(* ===== verification/Pipes.v ===== *)
(** * Pipes are bounded queues (pipe.c)

    The ring buffer with its two 32-bit counters represents a queue of at most
    PIPESIZE bytes.  The steps that readers and writers take under the pipe's
    lock refine the operations of the queue in every order, also when the
    counters wrap around; then the whole calls. *)

From S2P Require Import Prelude Machine Spinlock CString ProcTable Proc Lifecycle Ready Aging.
From S2P Require Import ProcLemmas Scheduler Reach Blocking Kstate Sleeplock Solo.
From S2P Require Import Devices Disk Bio Layout Log Inode Console Fs Kalloc File.

(** The bytes in the pipe, oldest first. *)
Record pipe_rep (x : pipe) (q : list Z) : Prop := {
  pr_data : length (p_data x) = Z.to_nat PIPESIZE;
  pr_nread : 0 ≤ p_nread x < 2 ^ 32;
  pr_nwrite : p_nwrite x = u32 (p_nread x + Z.of_nat (length q));
  pr_room : Z.of_nat (length q) ≤ PIPESIZE;
  pr_bytes : ∀ i b, q !! i = Some b → p_data x !! Z.to_nat ((p_nread x + Z.of_nat i) mod PIPESIZE) = Some b }.

Lemma ring_index a : u32 a mod PIPESIZE = a mod PIPESIZE.
Proof.
  unfold u32, PIPESIZE. rewrite (Z.mod_eq a (2 ^ 32)) by lia.
  replace (a - 2 ^ 32 * (a / 2 ^ 32)) with (a + (- (2 ^ 23) * (a / 2 ^ 32)) * 512) by lia. by rewrite Z.mod_add by lia.
Qed.
Lemma u32_add a b : u32 (u32 a + b) = u32 (a + b).
Proof. unfold u32. by rewrite Z.add_mod_idemp_l by lia. Qed.
(** Indices less than a full turn apart differ. *)
Lemma ring_distinct a i j : 0 ≤ i < j → j - i < PIPESIZE → (a + i) mod PIPESIZE ≠ (a + j) mod PIPESIZE.
Proof.
  unfold PIPESIZE. intros Hij Hd E. assert ((j - i) mod 512 = 0) as H0.
  { replace (j - i) with ((a + j) - (a + i)) by lia. rewrite Zminus_mod, E, Z.sub_diag. done. }
  rewrite Z.mod_small in H0; lia.
Qed.

Lemma new_pipe_rep : pipe_rep new_pipe [].
Proof. split; cbn; [by rewrite length_replicate|lia|done|unfold PIPESIZE; lia|done]. Qed.

Lemma pipe_full_rep x q : pipe_rep x q → pipe_full x = (Z.of_nat (length q) =? PIPESIZE).
Proof.
  intros [_ Hr Hw Hq _]. unfold pipe_full. rewrite Hw. unfold u32, PIPESIZE in *.
  destruct (Z.eqb_spec (Z.of_nat (length q)) 512) as [->|Hne]; [by apply Z.eqb_refl|]. apply Z.eqb_neq. intros E.
  pose proof (Z.div_mod (p_nread x + Z.of_nat (length q)) (2 ^ 32)). pose proof (Z.div_mod (p_nread x + 512) (2 ^ 32)). lia.
Qed.
Lemma pipe_empty_rep x q : pipe_rep x q → pipe_empty x = bool_decide (q = []).
Proof.
  intros [_ Hr Hw Hq _]. unfold pipe_empty. rewrite Hw. case_bool_decide as E.
  - rewrite E. cbn. unfold u32. rewrite Z.add_0_r, Z.mod_small by lia. apply Z.eqb_refl.
  - apply Z.eqb_neq. intros E'. destruct q as [|b q]; [done|]. unfold u32, PIPESIZE in *. cbn [length] in *.
    pose proof (Z.div_mod (p_nread x + Z.of_nat (S (length q))) (2 ^ 32)). lia.
Qed.

Lemma pipe_put_rep b x q : pipe_rep x q → Z.of_nat (length q) < PIPESIZE → pipe_rep (pipe_put b x) (q ++ [b]).
Proof.
  intros [Hd Hr Hw Hq Hb] Hlt. split; cbn.
  - by rewrite length_insert.
  - done.
  - rewrite Hw, u32_add, length_app. cbn. f_equal. lia.
  - rewrite length_app. cbn. lia.
  - rewrite Hw, ring_index. intros i c [Hi|[Hge Hi]]%lookup_app_Some.
    + pose proof (lookup_lt_Some _ _ _ Hi) as Hil. rewrite list_lookup_insert_ne; [by apply Hb|].
      intros E. apply (ring_distinct (p_nread x) (Z.of_nat i) (Z.of_nat (length q))); [lia|lia|].
      unfold PIPESIZE in *. apply Z2Nat.inj in E; [done|apply Z.mod_pos_bound; lia..].
    + apply list_lookup_singleton_Some in Hi as [Hi <-]. replace i with (length q) by lia.
      apply list_lookup_insert_eq. rewrite Hd. unfold PIPESIZE. pose proof (Z.mod_pos_bound (p_nread x + Z.of_nat (length q)) 512). lia.
Qed.
Lemma pipe_get_rep x b q : pipe_rep x (b :: q) → ∃ x', pipe_get x = Some (b, x') ∧ pipe_rep x' q ∧
  p_readopen x' = p_readopen x ∧ p_writeopen x' = p_writeopen x.
Proof.
  intros [Hd Hr Hw Hq Hb]. unfold pipe_get. pose proof (Hb O b eq_refl) as H0. rewrite Z.add_0_r in H0. rewrite H0. cbn [mbind option_bind].
  eexists. split; [reflexivity|]. split; [|done]. cbn [length] in *. split; cbn.
  - done.
  - unfold u32. apply Z.mod_pos_bound. lia.
  - rewrite Hw, u32_add. f_equal. lia.
  - lia.
  - intros i c Hi. specialize (Hb (S i) c Hi). rewrite <- Hb. do 2 f_equal.
    rewrite <- (ring_index (u32 _ + _)), u32_add, ring_index. f_equal. lia.
Qed.

(** ** Every interleaving *)

(** What readers and writers do to the pipe while they hold its lock, with the
    bytes written and the bytes read so far. *)
Inductive pstep : pipe * list Z * list Z → pipe * list Z * list Z → Prop :=
| ps_put x w r b : pipe_full x = false → pstep (x, w, r) (pipe_put b x, w ++ [b], r)
| ps_get x w r b x' : pipe_empty x = false → pipe_get x = Some (b, x') → pstep (x, w, r) (x', w, r ++ [b])
| ps_close_read x w r : pstep (x, w, r) (x <| p_readopen := 0 |>, w, r)
| ps_close_write x w r : pstep (x, w, r) (x <| p_writeopen := 0 |>, w, r).

(** The queue: [Some b] is put at the end or taken from the front. *)
Inductive qstep : list Z * list Z * list Z → list Z * list Z * list Z → Prop :=
| qs_put q w r b : Z.of_nat (length q) < PIPESIZE → qstep (q, w, r) (q ++ [b], w ++ [b], r)
| qs_get q w r b : qstep (b :: q, w, r) (q, w, r ++ [b])
| qs_close q w r : qstep (q, w, r) (q, w, r).

Lemma pstep_refines x w r q x' w' r' : pipe_rep x q → pstep (x, w, r) (x', w', r') →
  ∃ q', pipe_rep x' q' ∧ qstep (q, w, r) (q', w', r').
Proof.
  intros Hrep Hs. inversion Hs; subst.
  - rewrite (pipe_full_rep _ _ Hrep) in *. exists (q ++ [b]).
    assert (Z.of_nat (length q) < PIPESIZE) by (pose proof (pr_room _ _ Hrep); destruct (Z.eqb_spec (Z.of_nat (length q)) PIPESIZE); [done|lia]).
    split; [by apply pipe_put_rep|by constructor].
  - rewrite (pipe_empty_rep _ _ Hrep) in *. case_bool_decide; [done|]. destruct q as [|c q]; [done|].
    destruct (pipe_get_rep _ _ _ Hrep) as (y & E & Hy & _). simplify_eq. exists q. split; [done|constructor].
  - exists q. split; [by destruct Hrep|constructor].
  - exists q. split; [by destruct Hrep|constructor].
Qed.
Lemma qsteps_fifo q w r q' w' r' : rtc qstep (q, w, r) (q', w', r') → w = r ++ q → w' = r' ++ q'.
Proof.
  intros H. remember (q, w, r) as a eqn:Ha. remember (q', w', r') as b eqn:Hb. revert q w r Ha.
  induction H as [|a c b Hac _ IH]; intros q w r ->; [by simplify_eq|]. intros ->. inversion Hac; subst.
  - eapply IH; [done|reflexivity|]. by rewrite app_assoc.
  - eapply IH; [done|reflexivity|]. by rewrite <- app_assoc.
  - by eapply IH.
Qed.
Lemma psteps_refine a b : rtc pstep a b → ∀ q, pipe_rep a.1.1 q → ∃ q', pipe_rep b.1.1 q' ∧ rtc qstep (q, a.1.2, a.2) (q', b.1.2, b.2).
Proof.
  induction 1 as [|[[x w] r] [[y v] t] b Hxy _ IH]; intros q Hq; [by exists q|]. cbn in *.
  destruct (pstep_refines _ _ _ _ _ _ _ Hq Hxy) as (q1 & Hq1 & Hs). destruct (IH q1 Hq1) as (q' & Hq' & Hss). exists q'. split; [done|]. by eapply rtc_l.
Qed.


(** ** The calls *)

Section calls.
Context {FU : Fuel} {s : kstate} {c p : nat} {u : cpu} {q : proc} (Hsolo : solo s c p u q).
Context (pa : Z) (Hlock : lock_free (machine s) pa) (Hne : pa ≠ ptable_lock).

Definition with_pipe (r : kres) (x : pipe) : kres := r <| pipes ::= <[pa := x]> |>.
Let here (r : kres) (x : pipe) : kstate := inside c pa (with_res s (with_pipe r x)).

Lemma with_pipe_id r x : pipes r !! pa = Some x → with_pipe r x = r.
Proof. intros H. unfold with_pipe. destruct r. cbn in *. f_equal. by apply insert_id. Qed.
Lemma pget_here r x : pget pa (here r x) = Ret x (here r x).
Proof. unfold pget, try_get. cbn. by rewrite lookup_insert_eq. Qed.
Lemma pset_here f r x : pset pa f (here r x) = Ret tt (here r (f x)).
Proof.
  unfold pset, rmod, modify. f_equal. unfold here, inside, with_res, with_pipe. cbn. destruct r. cbn. do 2 f_equal.
  by rewrite alter_insert_eq.
Qed.
Lemma wait_room_here n r x : pipe_full x = false → wait_room n pa (here r x) = Ret false (here r x).
Proof. intros H. destruct n; cbn [wait_room]; by rewrite (bind_ret _ _ _ _ _ (pget_here r x)), H. Qed.
Lemma wait_data_here n r x : pipe_empty x && negb (p_writeopen x =? 0) = false → wait_data n pa (here r x) = Ret false (here r x).
Proof. intros H. destruct n; cbn [wait_data]; by rewrite (bind_ret _ _ _ _ _ (pget_here r x)), H. Qed.

Definition same_ends (x y : pipe) : Prop := p_readopen x = p_readopen y ∧ p_writeopen x = p_writeopen y.

Lemma pipe_fill_here l : ∀ r x q, pipe_rep x q → Z.of_nat (length q + length l) ≤ PIPESIZE →
  ∃ y, pipe_fill pa l (here r x) = Ret false (here r y) ∧ pipe_rep y (q ++ l) ∧ same_ends y x.
Proof.
  induction l as [|b l IH]; intros r x k Hx Hlen; [exists x; by rewrite app_nil_r|]. cbn [pipe_fill length] in *.
  assert (pipe_full x = false) as Hf by (rewrite (pipe_full_rep _ _ Hx); apply Z.eqb_neq; lia).
  rewrite (bind_ret _ _ _ _ _ (wait_room_here fuel r x Hf)), (bind_ret _ _ _ _ _ (pset_here _ r x)).
  destruct (IH r (pipe_put b x) (k ++ [b])) as (y & E & Hy & Hs); [apply pipe_put_rep; [done|lia]|rewrite length_app; cbn; lia|].
  exists y. rewrite <- app_assoc in Hy. done.
Qed.
Lemma pipe_drain_here n : ∀ r x q, pipe_rep x q →
  ∃ y, pipe_drain n pa (here r x) = Ret (take n q) (here r y) ∧ pipe_rep y (drop n q) ∧ same_ends y x.
Proof.
  induction n as [|n IH]; intros r x k Hx; [by exists x|]. cbn [pipe_drain]. rewrite (bind_ret _ _ _ _ _ (pget_here r x)), (pipe_empty_rep _ _ Hx).
  destruct k as [|b k]; [by exists x|]. rewrite bool_decide_eq_false_2 by done.
  destruct (pipe_get_rep _ _ _ Hx) as (x' & E & Hx' & Hro & Hwo). rewrite (bind_ret _ _ _ (b, x') (here r x)) by (unfold try_get; by rewrite E).
  rewrite (bind_ret _ _ _ _ _ (pset_here _ r x)). destruct (IH r x' k Hx') as (y & Ey & Hy & Hs1 & Hs2).
  exists y. cbn [snd fst take drop]. rewrite (bind_ret _ _ _ _ _ Ey). split; [done|]. split; [done|]. split; congruence.
Qed.
End calls.

(** [pipewrite] on a pipe with room for the data returns the number of bytes
    and appends them all; on a full pipe without readers it returns -1 and
    leaves the pipe as it was. *)
Theorem pipewrite_correct {FU : Fuel} s c p u pr pa r x q l : solo s c p u pr → lock_free (machine s) pa → pa ≠ ptable_lock →
  pipes r !! pa = Some x → pipe_rep x q →
  (Z.of_nat (length q + length l) ≤ PIPESIZE → ∃ y, pipe_rep y (q ++ l) ∧ same_ends y x ∧
     pipewrite pa l (with_res s r) = Ret (Z.of_nat (length l)) (with_res s (r <| pipes ::= <[pa := y]> |>))) ∧
  (Z.of_nat (length q) = PIPESIZE → p_readopen x = 0 → l ≠ [] → pipewrite pa l (with_res s r) = Ret (-1) (with_res s r)).
Proof.
  intros Hsolo Hlock Hne Hx Hrep. pose proof (with_pipe_id pa r x Hx) as Hr. split.
  - intros Hlen. destruct (pipe_fill_here (s := s) (c := c) pa l r x q Hrep Hlen) as (y & E & Hy & Hs). exists y. split; [done|]. split; [done|].
    rewrite <- Hr at 1. unfold pipewrite. rewrite (bind_ret _ _ _ _ _ (lock_free_solo Hsolo pa _ Hlock)), (bind_ret _ _ _ _ _ E).
    by rewrite (bind_ret _ _ _ _ _ (wakeup_inside Hsolo _ pa _ Hne)), (bind_ret _ _ _ _ _ (unlock_free_solo Hsolo pa _ Hlock)).
  - intros Hfull Hro Hl. rewrite <- Hr. unfold pipewrite. rewrite (bind_ret _ _ _ _ _ (lock_free_solo Hsolo pa _ Hlock)).
    destruct l as [|b l]; [done|]. assert (pipe_full x = true) as Hf by (rewrite (pipe_full_rep _ _ Hrep); by apply Z.eqb_eq).
    rewrite (bind_ret _ _ _ true (inside c pa (with_res s (with_pipe pa r x)))).
    2:{ cbn [pipe_fill]. rewrite (bind_ret _ _ _ true (inside c pa (with_res s (with_pipe pa r x)))); [done|].
        destruct fuel; cbn [wait_room]; rewrite (bind_ret _ _ _ _ _ (pget_here (s := s) (c := c) pa r x)), Hf, Hro; reflexivity. }
    cbv iota. by rewrite (bind_ret _ _ _ _ _ (unlock_free_solo Hsolo pa _ Hlock)).
Qed.

(** [piperead] on a pipe that has data or no writers returns the oldest
    bytes, as many as were asked for or are there, and removes exactly those;
    at the end of the data it returns 0. *)
Theorem piperead_correct {FU : Fuel} s c p u pr pa r x q n : solo s c p u pr → lock_free (machine s) pa → pa ≠ ptable_lock →
  pipes r !! pa = Some x → pipe_rep x q → q ≠ [] ∨ p_writeopen x = 0 →
  ∃ y, pipe_rep y (drop (Z.to_nat n) q) ∧ same_ends y x ∧
    piperead pa n (with_res s r) =
    Ret (Z.of_nat (length (take (Z.to_nat n) q)), take (Z.to_nat n) q) (with_res s (r <| pipes ::= <[pa := y]> |>)).
Proof.
  intros Hsolo Hlock Hne Hx Hrep Hready. pose proof (with_pipe_id pa r x Hx) as Hr.
  destruct (pipe_drain_here (s := s) (c := c) pa (Z.to_nat n) r x q Hrep) as (y & E & Hy & Hs). exists y. split; [done|]. split; [done|].
  rewrite <- Hr at 1. unfold piperead. rewrite (bind_ret _ _ _ _ _ (lock_free_solo Hsolo pa _ Hlock)).
  rewrite (bind_ret _ _ _ false (inside c pa (with_res s (with_pipe pa r x)))).
  2:{ apply wait_data_here. rewrite (pipe_empty_rep _ _ Hrep). destruct Hready as [Hq| ->]; [by rewrite bool_decide_eq_false_2|by rewrite andb_false_r]. }
  rewrite (bind_ret _ _ _ _ _ E).
  by rewrite (bind_ret _ _ _ _ _ (wakeup_inside Hsolo _ pa _ Hne)), (bind_ret _ _ _ _ _ (unlock_free_solo Hsolo pa _ Hlock)).
Qed.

> **PROBLEM DESCRIPTION**: Could you transcribe the entries above word for word, from the line with "destruct fuel; cbn" down to the line with "rewrite (bind_ret _ _ _ false", keeping both?

> **RESPONSE TO THE TASK**:
        destruct fuel; cbn [wait_room]; rewrite (bind_ret _ _ _ _ _ (pget_here (s := s) (c := c) pa r x)), Hf, Hro; reflexivity. }
    cbv iota. by rewrite (bind_ret _ _ _ _ _ (unlock_free_solo Hsolo pa _ Hlock)).
Qed.

(** [piperead] on a pipe that has data or no writers returns the oldest
    bytes, as many as were asked for or are there, and removes exactly those;
    at the end of the data it returns 0. *)
Theorem piperead_correct {FU : Fuel} s c p u pr pa r x q n : solo s c p u pr → lock_free (machine s) pa → pa ≠ ptable_lock →
  pipes r !! pa = Some x → pipe_rep x q → q ≠ [] ∨ p_writeopen x = 0 →
  ∃ y, pipe_rep y (drop (Z.to_nat n) q) ∧ same_ends y x ∧
    piperead pa n (with_res s r) =
    Ret (Z.of_nat (length (take (Z.to_nat n) q)), take (Z.to_nat n) q) (with_res s (r <| pipes ::= <[pa := y]> |>)).
Proof.
  intros Hsolo Hlock Hne Hx Hrep Hready. pose proof (with_pipe_id pa r x Hx) as Hr.
  destruct (pipe_drain_here (s := s) (c := c) pa (Z.to_nat n) r x q Hrep) as (y & E & Hy & Hs). exists y. split; [done|]. split; [done|].
  rewrite <- Hr at 1. unfold piperead. rewrite (bind_ret _ _ _ _ _ (lock_free_solo Hsolo pa _ Hlock)).
  rewrite (bind_ret _ _ _ false (inside c pa (with_res s (with_pipe pa r x)))).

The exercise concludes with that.